- Policy Analysis
- PolicyWatch 3517
Iran’s Intelligence Organizations and Transnational Suppression
MOIS and other agencies have been surveilling, abducting, and murdering dissidents for nearly four decades now, brazenly conducting operations in foreign countries under hardline and “pragmatic” Iranian governments alike.
In late July, news broke that Iranian intelligence agencies had plotted to kidnap expatriate journalists and conduct cyber-espionage against scholars abroad by impersonating a British university. Both cases are signs of the Islamic Republic’s ongoing—and expanding—transnational suppression against Iranians who speak out against the regime.
When discussing recent Iranian intelligence operations, international observers tend to focus on the Islamic Revolutionary Guard Corps (IRGC). In doing so, they often overlook the numerous malign activities undertaken by the regime’s primary intelligence body, originally known as the Ministry of Intelligence and Security (MOIS).
Evolution of Iranian Intelligence
MOIS was established in 1983 as a way of consolidating certain revolutionary-era intelligence units. In 1989, it became responsible for coordinating the entire intelligence community, consisting of sixteen intelligence and counterintelligence bodies.
MOIS is nominally under the president’s control, but the minister who oversees the agency must be chosen with the Supreme Leader’s approval.

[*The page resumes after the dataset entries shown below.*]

Lemma emitterErrors_labelled (m : string) (j : nat) (e : JValue) :
  In m (emitterErrors j e) -> exists r, m = emitter_label j +:+ String ":" r.
Proof.
  rewrite In_emitterErrors_cases.
  intros [[_ <-] | [[_ <-] | [[_ <-] | [[_ <-] | [[_ <-] | [(_ & _ & <-) | (_ & _ & <-)]]]]]];
    eexists; reflexivity.
Qed.

(** The errors of a result about the emitter at [index] are those the
    rules give for it. *)
Lemma In_errors_emitter (config : EditorConfig) (es : list JValue) (result : Validation)
      (index : nat) (emitter : JValue) (r : string) :
  emitters config = JArr es ->
  validateEditorConfig config = Some result ->
  es !! index = Some emitter ->
  In (emitter_label index +:+ String ":" r) (errors result)
  <-> In (emitter_label index +:+ String ":" r) (emitterErrors index emitter).
Proof.
  intros Hes Hvalid Hidx. unfold validateEditorConfig in Hvalid. rewrite Hes in Hvalid.
  assert (Hne : Nat.eqb (length es) 0 = false).
  { destruct es; [discriminate Hidx | reflexivity]. }
  rewrite Hne in Hvalid.
  destruct (forEachEmitter 0 es) as [errs | ] eqn:Herrs; [ | discriminate].
  injection Hvalid as <-. cbn [errors].
  rewrite in_app_iff, (In_forEachEmitter es 0 errs _ Herrs). cbn [Nat.add]. split.
  - intros [H | (n & e & Hn & H)]; [now apply systemErrors_not_emitter in H | ].
    destruct (emitterErrors_labelled _ _ _ H) as (r' & Heq).
    apply emitter_message_inj in Heq as [-> _].
    rewrite Hidx in Hn. now injection Hn as <-.
  - intros H. right. now exists index, emitter.
Qed.

Lemma errors_not_labelled (config : EditorConfig) (result : Validation) (m : string) :
  validateEditorConfig config = Some result ->
  In m (errors result) ->
  In m (systemErrors config)
  \/ m = "Emitters must be an array"
  \/ exists n r, m = emitter_label n +:+ String ":" r.
Proof.
  unfold validateEditorConfig.
  destruct (emitters config) as [ | | ? | ? | ? | es | ?];
    try (intros [= <-]; cbn [errors]; rewrite in_app_iff; intros [H | [<- | []]]; auto).
  destruct (Nat.eqb (length es) 0).
  - intros [= <-]. cbn [errors]. rewrite in_app_iff. intros [H | []]. auto.
  - destruct (forEachEmitter 0 es) as [errs | ] eqn:Herrs; [ | discriminate].
    intros [= <-]. cbn [errors].
    rewrite in_app_iff, (In_forEachEmitter es 0 errs _ Herrs).
    intros [H | (n & e & _ & H)]; [auto | ].
    right; right. exists (0 + n). now apply emitterErrors_labelled in H.
Qed.

Lemma valid_passes (config : EditorConfig) :
  validateEditorConfig config = Some {| valid := true; errors := [] |}
  <-> system_in_range config = true
      /\ exists es, emitters config = JArr es /\ forallb emitter_passes es = true.
Proof.
  assert (Hsys : systemErrors config = [] <-> system_in_range config = true).
  { unfold systemErrors, system_in_range. destruct (system config) as [s | ].
    - rewrite when_nil. destruct (PrimFloat.ltb _ _), (PrimFloat.ltb _ _); cbn; split; congruence.
    - split; discriminate. }
  rewrite <- Hsys. unfold validateEditorConfig. split.
  - intros H.
    destruct (emitters config) as [ | | ? | ? | ? | es | ?];
      try (injection H as _ H; apply app_eq_nil in H as [_ H]; discriminate H).
    destruct (Nat.eqb_spec (length es) 0) as [Hlen | _].
    + injection H as _ H. apply app_eq_nil in H as [H _].
      split; [exact H | ]. exists es. apply length_zero_iff_nil in Hlen. now subst.
    + destruct (forEachEmitter 0 es) as [errs | ] eqn:Herrs; [ | discriminate].
      injection H as _ H. apply app_eq_nil in H as [H ->].
      split; [exact H | ]. exists es. split; [reflexivity | ].
      now apply (forEachEmitter_nil es 0).
  - intros (Hs & es & -> & Hes). rewrite Hs.
    apply (forEachEmitter_nil es 0) in Hes.
    destruct (Nat.eqb (length es) 0); [reflexivity | ]. now rewrite Hes.
Qed.

End Rules.

(** X10. [validateEditorConfig] throws exactly when [emitters] is an
    array one of whose entries is [null] or [undefined]; in every other case
    it returns a result. *)
Theorem validateEditorConfig_throws_iff (config : EditorConfig) :
  validateEditorConfig config = None
  <-> exists es, emitters config = JArr es /\ existsb nullish es = true.
Proof.
  unfold validateEditorConfig. split.
  - destruct (emitters config) as [ | | ? | ? | ? | es | ?]; try discriminate.
    destruct es as [ | e es]; [discriminate | ]. cbn [length Nat.eqb].
    destruct (forEachEmitter 0 (e :: es)) as [errs | ] eqn:Herrs; [discriminate | ].
    intros _. exists (e :: es). split; [reflexivity | now apply (forEachEmitter_none _ 0)].
  - intros (es & -> & Hnull).
    destruct es as [ | e es]; [discriminate Hnull | ]. cbn [length Nat.eqb].
    apply (forEachEmitter_none _ 0) in Hnull. now rewrite Hnull.
Qed.

(** X11. [validateEditorConfig] finds a configuration valid exactly when
    it has a system section whose [maxParticles] is neither below 1 nor
    above 10000, its [emitters] is an array, and every emitter has a truthy
    type, a position with numbers for x and y, a rate that is a number not
    below 0 unless the type is burst or triggered, for the type burst a
    [burstCount] that is a number not below 1, and a particle with a truthy
    type and a truthy lifetime.  A valid result carries no error. *)
Theorem validateEditorConfig_valid_iff (config : EditorConfig) :
  (validateEditorConfig config = Some {| valid := true; errors := [] |}
   <-> system_in_range config = true
       /\ exists es, emitters config = JArr es /\ forallb emitter_passes es = true)
  /\ (forall result,
         validateEditorConfig config = Some result ->
         valid result = true -> errors result = []).
Proof.
  split; [apply valid_passes | ].
  unfold validateEditorConfig. intros result.
  destruct (match emitters config with
            | JArr es => if Nat.eqb (length es) 0 then Some [] else forEachEmitter 0 es
            | _ => Some ["Emitters must be an array"]
            end) as [errs | ]; [ | discriminate].
  intros [= <-]. cbn [valid errors]. intros H. apply Nat.eqb_eq in H.
  now apply length_zero_iff_nil.
Qed.

Lemma validateEditorConfig_valid_iff_tests :
  errors {| valid := true; errors := [] |} = [].
Proof.
  apply (proj2 (validateEditorConfig_valid_iff (config_of [burst_emitter]))
               {| valid := true; errors := [] |});
    vm_compute; reflexivity.
Defined.

(** ** Export, import and validation together *)

Section Exchange.

Variable Text : Type.
Variable load : Text -> string + JValue.
Variable dump : JValue -> Text.

Lemma lookup_indexed {A : Type} (f : A -> JValue) (k : string) (l : list A) :
  all_digits k = false -> lookup_prop k (indexed f l) = JUndefined.
Proof.
  intros Hk. unfold indexed.
  assert (H : forall start,
             lookup_prop k (imap (fun i a => (nat_to_string (start + i), f a)) l) = JUndefined).
  { induction l as [ | a l IH]; intros start; [reflexivity | ].
    cbn [imap lookup_prop].
    destruct (String.eqb_spec k (nat_to_string (start + 0))) as [-> | _].
    - unfold nat_to_string in Hk. now rewrite string_of_uint_digits in Hk.
    - rewrite <- (IH (S start)). f_equal. apply imap_ext. intros i x _. cbn.
      now rewrite Nat.add_succ_r. }
  exact (H 0).
Qed.

Lemma plain_data_indexed {A : Type} (f : A -> JValue) (l : list A) :
  (forall a, In a l -> plain_data (f a) = true) ->
  forallb (fun kv => plain_data (snd kv)) (indexed f l) = true.
Proof.
  intros Hall. unfold indexed.
  assert (H : forall g : nat -> string,
             forallb (fun kv => plain_data (snd kv)) (imap (fun i a => (g i, f a)) l) = true).
  { induction l as [ | a l IH]; intros g; [reflexivity | ].
    cbn [imap forallb snd]. rewrite (Hall a (or_introl eq_refl)). cbn [andb].
    apply (IH (fun a' Ha' => Hall a' (or_intror Ha')) (fun i => g (S i))). }
  exact (H nat_to_string).
Qed.

Lemma plain_data_respread (e : JValue) :
  plain_data e = true -> plain_data (JObj (spread e)) = true.
Proof.
  destruct e as [ | | b | n | s | l | ps]; try reflexivity; cbn [spread plain_data].
  - intros _. apply plain_data_indexed. reflexivity.
  - intros Hl. apply plain_data_indexed. intros a Ha.
    rewrite forallb_forall in Hl. now apply Hl.
  - auto.
Qed.

Lemma isEmitterConfig_respread (e : JValue) :
  isEmitterConfig (JObj (spread e)) = isEmitterConfig e.
Proof.
  destruct e as [ | | b | n | s | l | ps]; try reflexivity;
    unfold isEmitterConfig;
    cbn [spread isRecord typeof JsType_eqb is_null negb andb get];
    rewrite ?lookup_indexed by reflexivity; reflexivity.
Qed.

Lemma filter_respread (es : list JValue) :
  List.filter isEmitterConfig (map (fun emitter => JObj (spread emitter)) es)
  = List.filter isEmitterConfig es.
Proof.
  induction es as [ | e es IH]; [reflexivity | ].
  cbn [map List.filter]. rewrite isEmitterConfig_respread, IH.
  destruct (isEmitterConfig e) eqn:He; [ | reflexivity].
  destruct (isEmitterConfig_object e He) as [ps ->]. reflexivity.
Qed.

Lemma filter_all {A : Type} (p : A -> bool) (l : list A) :
  List.filter p l = l <-> forallb p l = true.
Proof.
  induction l as [ | x l IH]; cbn [List.filter forallb]; [tauto | ].
  destruct (p x) eqn:Hx; cbn [andb].
  - rewrite <- IH. split; [intros [= H]; exact H | intros ->; reflexivity].
  - split; [ | discriminate]. intros H.
    assert (Hlen : length (List.filter p l) = length (x :: l)) by (now rewrite H).
    pose proof (filter_length_le p l). cbn [length] in Hlen. lia.
Qed.

(** An emitter the validator accepts, whose two type tags are strings,
    passes the shape check of the import. *)
Lemma emitter_passes_shape (e : JValue) :
  emitter_passes e = true ->
  typeof (get e "type") = TString ->
  typeof (get (get e "particle") "type") = TString ->
  isEmitterConfig e = true.
Proof.
  unfold emitter_passes, isEmitterConfig. intros Hpass Hty Hpty.
  apply andb_prop in Hpass as [Hpass HQ]. apply andb_prop in Hpass as [Hpass HB].
  apply andb_prop in Hpass as [Hpass HR]. apply andb_prop in Hpass as [Ha HP].
  apply andb_prop in HP as [HP Hy]. apply andb_prop in HP as [Hpos Hx].
  apply andb_prop in HQ as [HQ _]. apply andb_prop in HQ as [Hpar _].
  assert (He : isRecord e = true).
  { destruct e; try discriminate Hty; reflexivity. }
  assert (Hposr : isRecord (get e "position") = true).
  { destruct (get e "position"); try discriminate Hx; try discriminate Hpos; reflexivity. }
  assert (Hparr : isRecord (get e "particle") = true).
  { destruct (get e "particle"); try discriminate Hpty; try discriminate Hpar; reflexivity. }
  rewrite He, Hposr, Hparr, Hty, Hpty, Hx, Hy. cbn [negb JsType_eqb andb orb].
  destruct (is_str (get e "type") "burst"), (is_str (get e "type") "triggered");
    cbn [negb andb orb] in *; try reflexivity.
  apply andb_prop in HR as [-> _]. reflexivity.
Qed.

By law, the minister must also be a mujtahid (cleric who can interpret Islamic sources) without any political affiliation.
MOIS recruits primarily among seminary students. Many of its top-ranked personnel studied at the Haqqani School, a Qom seminary that produces a reliable stream of hardliners. In 1984, MOIS created Imam Mohammad Bagher University to train security agents and analysts. The rigorous selection process is based on religious and ideological qualifications.
MOIS Assassination of Dissidents, 1979-1997
Initially, under the direction of intelligence minister Mohammad Reyshahri, MOIS focused on eliminating Iranian opposition elements, mainly Mujahedin-e Khalq (MEK), a group that was active at home and abroad. After 1989, right-wing Islamists who were more loyal to Supreme Leader Ali Khamenei came to dominate the ministry with his support. MOIS then turned its attention to assassinating Iranian dissidents under the management of Ali Fallahian, another Haqqani gradate.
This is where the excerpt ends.